BEGIN

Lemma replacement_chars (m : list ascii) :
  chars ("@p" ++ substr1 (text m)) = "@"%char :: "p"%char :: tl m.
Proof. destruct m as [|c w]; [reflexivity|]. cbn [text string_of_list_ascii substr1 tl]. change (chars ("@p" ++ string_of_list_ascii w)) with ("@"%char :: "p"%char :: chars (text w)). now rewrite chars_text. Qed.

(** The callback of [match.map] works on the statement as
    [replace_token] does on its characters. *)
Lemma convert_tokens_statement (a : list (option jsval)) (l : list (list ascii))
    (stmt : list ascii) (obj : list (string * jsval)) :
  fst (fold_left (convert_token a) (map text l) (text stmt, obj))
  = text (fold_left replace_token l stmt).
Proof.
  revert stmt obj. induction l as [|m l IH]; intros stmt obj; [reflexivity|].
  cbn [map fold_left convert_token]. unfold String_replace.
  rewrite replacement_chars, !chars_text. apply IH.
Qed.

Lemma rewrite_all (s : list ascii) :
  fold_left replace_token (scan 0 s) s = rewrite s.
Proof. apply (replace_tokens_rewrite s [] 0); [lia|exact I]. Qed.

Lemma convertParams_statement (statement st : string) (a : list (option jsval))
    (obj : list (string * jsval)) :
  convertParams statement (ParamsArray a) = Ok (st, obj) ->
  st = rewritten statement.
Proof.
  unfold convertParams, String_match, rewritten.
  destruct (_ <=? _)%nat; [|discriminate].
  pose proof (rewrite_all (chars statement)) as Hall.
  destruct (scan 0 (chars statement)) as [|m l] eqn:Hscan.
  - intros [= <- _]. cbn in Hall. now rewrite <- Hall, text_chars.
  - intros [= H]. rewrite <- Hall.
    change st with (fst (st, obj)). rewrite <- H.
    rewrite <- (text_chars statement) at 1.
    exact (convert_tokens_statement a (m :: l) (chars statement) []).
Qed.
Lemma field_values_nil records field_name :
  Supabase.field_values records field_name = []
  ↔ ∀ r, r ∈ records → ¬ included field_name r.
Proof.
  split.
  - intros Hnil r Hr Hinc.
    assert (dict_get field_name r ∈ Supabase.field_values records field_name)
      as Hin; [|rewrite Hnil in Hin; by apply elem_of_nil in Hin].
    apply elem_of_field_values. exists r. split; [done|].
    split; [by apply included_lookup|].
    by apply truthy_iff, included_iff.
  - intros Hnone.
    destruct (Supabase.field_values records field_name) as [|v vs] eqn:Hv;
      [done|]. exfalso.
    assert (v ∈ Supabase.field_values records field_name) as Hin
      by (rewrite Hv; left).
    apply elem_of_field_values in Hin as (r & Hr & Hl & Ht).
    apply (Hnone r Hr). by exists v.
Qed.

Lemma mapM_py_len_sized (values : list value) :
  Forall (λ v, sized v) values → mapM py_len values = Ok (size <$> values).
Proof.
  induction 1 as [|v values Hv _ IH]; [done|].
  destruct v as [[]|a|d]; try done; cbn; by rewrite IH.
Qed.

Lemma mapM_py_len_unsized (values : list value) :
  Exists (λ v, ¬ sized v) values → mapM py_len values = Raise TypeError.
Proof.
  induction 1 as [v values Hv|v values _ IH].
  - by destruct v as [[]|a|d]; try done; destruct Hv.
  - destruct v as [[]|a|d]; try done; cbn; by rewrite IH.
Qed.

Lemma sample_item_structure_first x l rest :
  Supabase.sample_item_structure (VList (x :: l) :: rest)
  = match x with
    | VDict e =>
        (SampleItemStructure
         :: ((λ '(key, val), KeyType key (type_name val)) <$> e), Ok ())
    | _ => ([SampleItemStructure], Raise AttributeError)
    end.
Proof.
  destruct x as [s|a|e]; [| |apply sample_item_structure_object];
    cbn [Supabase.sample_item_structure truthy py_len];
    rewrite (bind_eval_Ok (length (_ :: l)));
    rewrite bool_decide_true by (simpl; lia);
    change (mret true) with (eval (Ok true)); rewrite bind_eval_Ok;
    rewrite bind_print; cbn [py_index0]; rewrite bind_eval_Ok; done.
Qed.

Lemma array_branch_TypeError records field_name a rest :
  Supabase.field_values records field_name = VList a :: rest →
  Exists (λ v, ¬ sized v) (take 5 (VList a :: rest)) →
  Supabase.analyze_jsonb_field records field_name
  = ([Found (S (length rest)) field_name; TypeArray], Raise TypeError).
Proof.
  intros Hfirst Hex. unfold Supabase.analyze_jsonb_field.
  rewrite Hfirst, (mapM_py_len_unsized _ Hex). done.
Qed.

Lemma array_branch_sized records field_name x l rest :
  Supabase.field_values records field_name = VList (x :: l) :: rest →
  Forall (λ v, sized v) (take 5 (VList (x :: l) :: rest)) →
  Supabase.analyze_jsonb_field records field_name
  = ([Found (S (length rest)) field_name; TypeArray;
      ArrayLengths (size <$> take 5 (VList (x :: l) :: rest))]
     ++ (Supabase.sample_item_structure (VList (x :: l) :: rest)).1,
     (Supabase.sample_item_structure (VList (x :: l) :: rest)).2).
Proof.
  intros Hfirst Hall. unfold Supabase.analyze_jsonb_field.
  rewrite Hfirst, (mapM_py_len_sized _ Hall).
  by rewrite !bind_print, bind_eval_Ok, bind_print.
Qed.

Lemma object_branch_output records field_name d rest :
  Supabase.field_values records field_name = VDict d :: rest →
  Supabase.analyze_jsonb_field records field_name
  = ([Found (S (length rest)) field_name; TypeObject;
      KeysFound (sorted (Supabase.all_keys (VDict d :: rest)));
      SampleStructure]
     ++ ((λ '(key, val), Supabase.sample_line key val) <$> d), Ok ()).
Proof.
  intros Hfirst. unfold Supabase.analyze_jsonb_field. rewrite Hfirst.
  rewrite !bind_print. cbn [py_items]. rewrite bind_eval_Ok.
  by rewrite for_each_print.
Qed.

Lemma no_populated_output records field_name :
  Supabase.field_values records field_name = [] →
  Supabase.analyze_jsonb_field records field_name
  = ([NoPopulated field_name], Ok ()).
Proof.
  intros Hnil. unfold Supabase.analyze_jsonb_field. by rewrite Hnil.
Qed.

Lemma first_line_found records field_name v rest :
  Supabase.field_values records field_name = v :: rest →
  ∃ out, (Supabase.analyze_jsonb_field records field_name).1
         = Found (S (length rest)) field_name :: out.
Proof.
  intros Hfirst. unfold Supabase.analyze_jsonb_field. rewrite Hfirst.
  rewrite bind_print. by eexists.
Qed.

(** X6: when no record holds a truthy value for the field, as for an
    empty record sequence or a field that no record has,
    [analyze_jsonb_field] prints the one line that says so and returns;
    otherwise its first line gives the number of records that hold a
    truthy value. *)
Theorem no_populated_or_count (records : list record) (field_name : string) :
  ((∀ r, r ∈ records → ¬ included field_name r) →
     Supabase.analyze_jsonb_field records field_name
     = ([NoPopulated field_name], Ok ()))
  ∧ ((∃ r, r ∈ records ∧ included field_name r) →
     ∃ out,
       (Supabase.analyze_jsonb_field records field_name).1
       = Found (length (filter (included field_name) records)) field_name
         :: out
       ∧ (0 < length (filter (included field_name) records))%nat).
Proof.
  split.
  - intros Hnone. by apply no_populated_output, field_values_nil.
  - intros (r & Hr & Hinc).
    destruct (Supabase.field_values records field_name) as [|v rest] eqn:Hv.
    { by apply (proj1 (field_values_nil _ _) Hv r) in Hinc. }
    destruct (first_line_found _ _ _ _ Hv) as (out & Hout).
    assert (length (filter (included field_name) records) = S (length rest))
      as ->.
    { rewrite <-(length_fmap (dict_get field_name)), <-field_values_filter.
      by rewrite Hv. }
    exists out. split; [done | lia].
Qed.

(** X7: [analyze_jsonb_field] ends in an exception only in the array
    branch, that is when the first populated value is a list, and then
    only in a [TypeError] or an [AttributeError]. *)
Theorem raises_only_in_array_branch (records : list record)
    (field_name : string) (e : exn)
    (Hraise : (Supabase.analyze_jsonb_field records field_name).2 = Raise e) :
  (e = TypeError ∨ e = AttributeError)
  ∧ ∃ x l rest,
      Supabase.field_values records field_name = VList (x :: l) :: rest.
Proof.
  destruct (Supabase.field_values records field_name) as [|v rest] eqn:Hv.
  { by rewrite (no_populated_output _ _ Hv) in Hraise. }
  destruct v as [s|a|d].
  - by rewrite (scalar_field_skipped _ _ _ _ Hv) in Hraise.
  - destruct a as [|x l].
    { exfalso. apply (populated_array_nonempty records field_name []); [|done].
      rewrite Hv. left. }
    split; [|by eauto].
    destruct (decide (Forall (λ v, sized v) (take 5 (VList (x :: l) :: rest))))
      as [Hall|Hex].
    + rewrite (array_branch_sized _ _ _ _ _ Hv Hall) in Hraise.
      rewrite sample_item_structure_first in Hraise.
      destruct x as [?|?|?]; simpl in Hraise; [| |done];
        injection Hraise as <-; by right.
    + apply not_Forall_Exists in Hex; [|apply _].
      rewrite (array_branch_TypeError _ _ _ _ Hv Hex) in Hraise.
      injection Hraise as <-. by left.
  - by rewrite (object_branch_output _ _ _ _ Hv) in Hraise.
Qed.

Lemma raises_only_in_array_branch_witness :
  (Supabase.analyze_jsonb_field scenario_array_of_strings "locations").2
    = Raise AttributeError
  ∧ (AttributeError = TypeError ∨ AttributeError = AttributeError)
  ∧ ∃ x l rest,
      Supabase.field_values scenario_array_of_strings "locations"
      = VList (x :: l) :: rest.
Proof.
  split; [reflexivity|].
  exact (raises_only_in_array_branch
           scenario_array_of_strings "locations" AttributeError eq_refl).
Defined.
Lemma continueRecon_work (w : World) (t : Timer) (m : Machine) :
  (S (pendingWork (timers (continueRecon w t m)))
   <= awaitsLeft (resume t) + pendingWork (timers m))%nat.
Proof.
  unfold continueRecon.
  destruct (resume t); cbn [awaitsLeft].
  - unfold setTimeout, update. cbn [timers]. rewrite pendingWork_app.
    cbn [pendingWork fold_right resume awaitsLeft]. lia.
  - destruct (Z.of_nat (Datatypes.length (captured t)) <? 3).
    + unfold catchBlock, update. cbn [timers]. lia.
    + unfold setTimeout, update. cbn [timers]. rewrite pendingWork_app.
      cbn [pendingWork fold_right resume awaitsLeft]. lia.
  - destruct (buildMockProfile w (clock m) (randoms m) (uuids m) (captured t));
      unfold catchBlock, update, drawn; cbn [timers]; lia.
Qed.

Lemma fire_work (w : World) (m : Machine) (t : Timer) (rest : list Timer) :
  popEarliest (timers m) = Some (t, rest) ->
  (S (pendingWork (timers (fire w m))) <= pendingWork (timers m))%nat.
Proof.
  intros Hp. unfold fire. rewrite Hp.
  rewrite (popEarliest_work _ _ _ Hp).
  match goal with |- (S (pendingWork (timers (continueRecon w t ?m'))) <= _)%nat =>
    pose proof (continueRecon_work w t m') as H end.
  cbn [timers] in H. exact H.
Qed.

END

▶ _WORK TASK_: Transcribe the lines from the first line of the records through the line that contains "(stmt : list", both included, and add nothing else.

▶ _ANSWER SECTION_:
Lemma replacement_chars (m : list ascii) :
  chars ("@p" ++ substr1 (text m)) = "@"%char :: "p"%char :: tl m.
Proof. destruct m as [|c w]; [reflexivity|]. cbn [text string_of_list_ascii substr1 tl]. change (chars ("@p" ++ string_of_list_ascii w)) with ("@"%char :: "p"%char :: chars (text w)). now rewrite chars_text. Qed.

(** The callback of [match.map] works on the statement as
    [replace_token] does on its characters. *)
Lemma convert_tokens_statement (a : list (option jsval)) (l : list (list ascii))
    (stmt : list ascii) (obj : list (string * jsval)) :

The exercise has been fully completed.